Cyprus Mail

Coronavirus: ‘Government schemes only thing keeping hotels open’


Paphos hotels are operating at 15 per cent occupancy rates and would be closed were it not for state support, president of the Paphos branch of the Cyprus Hotel Association said on Monday.

Thanos Michaelides told the Cyprus News Agency that despite interest from locals for weekend stays, numbers were inadequate to make a noticeable impact on occupancies.

“If we did not have the schemes of the labour ministry supporting hotel employees, hotels would surely be closed,” he said.

Most Paphos hotels re-opened in May in anticipation of visitors from the UK, but such hopes were dashed after the British government opted to include Cyprus, along with most other tourism destinations, in the amber category requiring quarantine on return. Its decision to shift Portugal from green to orange during its first review only fuelled further uncertainty.

Michaelides said July occupancies are also projected to be very low, pending developments in the UK market. Hotels have seen a number of cancellations and no new bookings.

“If July is like June the only way to operate hotels if they are under-operating as they are now, is with the hotel employees’ support scheme,” he said.

Pending a final decision from the UK government, British visitors are not making any holiday bookings because they do not want to take the risk of a category change. “No tourist will book holidays unless they know what the situation is.”

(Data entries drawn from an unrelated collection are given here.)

(** C3: a notification whose payload decodes to [None] -- a malformed one
    (shorter than 15 bytes), or an unstable one (one the decoder, with
    [read_stable] resolved, maps to [None]) -- leaves the whole state
    unchanged: last known weight, availability, client and transport
    connections, timers.  As the source runs, [notification_handler] gets
    there by raising inside [decode_weight] ([struct.error] for a short
    payload, [NameError] otherwise) before any attribute is set; with
    [read_stable] resolved it raises too ([struct.error], or [TypeError] at
    [round(None, 1)]) and the state is again unchanged. *)
Theorem notification_none_leaves_state (data : list byte) (w : world) :
  ((List.length data < 15)%nat \/ decode_weight_intended data = Ret None) ->
  (let (r, w') := notification_handler data w in
   w_state w' = w_state w /\ w_available w' = w_available w /\
   w_client w' = w_client w /\ w_live w' = w_live w /\ w' = w /\
   r = Raise (if (List.length data <? 15)%nat then StructError else NameError))
  /\
  (let (r, w') := notification_handler_with (Some read_stable) data w in
   w' = w /\ exists e, r = Raise e).
Proof.
  intros H. split.
  - unfold notification_handler.
    rewrite (notification_handler_raises read_stable_in_method_scope data w _
               (decode_weight_raises data)).
    repeat split.
  - destruct H as [H | H].
    + rewrite (notification_handler_raises (Some read_stable) data w _
                 (decode_weight_short_raises (Some read_stable) data H)).
      split; [reflexivity | eexists; reflexivity].
    + rewrite (notification_handler_none (Some read_stable) data w H).
      split; [reflexivity | eexists; reflexivity].
Qed.

Lemma notification_none_leaves_state_witness :
  (let (r, w') := notification_handler unstable_payload connected_world in
   w_state w' = w_state connected_world /\
   w_available w' = w_available connected_world /\
   w_client w' = w_client connected_world /\
   w_live w' = w_live connected_world /\ w' = connected_world /\
   r = Raise (if (List.length unstable_payload <? 15)%nat
              then StructError else NameError))
  /\
  (let (r, w') := notification_handler_with (Some read_stable) unstable_payload
                    connected_world in
   w' = connected_world /\ exists e, r = Raise e).
Proof.
  apply (notification_none_leaves_state unstable_payload connected_world).
  right. vm_compute. reflexivity.
Defined.

(** C4 (code_bug): the idle-disconnect timer is not reset on every
    notification.  Connected, with the idle timer (handle 1, due at 60)
    armed: the scenario payload makes the source's handler raise
    [NameError] inside [decode_weight]; with [read_stable] resolved, the
    unstable payload makes it raise [TypeError] at [round(None, 1)].  In
    both cases the lines that cancel and re-arm the timer never run. *)
Theorem notification_does_not_reset_idle_timer :
  w_pending connected_world = [mk_timer 1 IdleDisconnect 60] /\
  w_disconnect_timer connected_world = Some 1%nat /\
  notification_handler scenario_payload connected_world
  = (Raise NameError, connected_world) /\
  notification_handler_with (Some read_stable) unstable_payload connected_world
  = (Raise TypeError, connected_world).
Proof. vm_compute. repeat split. Qed.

Every month lost in the summer cannot be recuperated later in the year, however well the late autumn and winter months perform. “Unfortunately, we are going through a difficult year. Hoteliers are waiting because they want to operate their hotels.”

He praised the ministry’s support scheme, which covers a significant part of employees’ salaries, because not only did it provide employment but allows staff to retain their skills and be in a state of readiness.

As to the forthcoming three-day weekend, Michaelides said there was keen interest from locals, but said the three days of business would not make a meaningful impact on occupancy levels.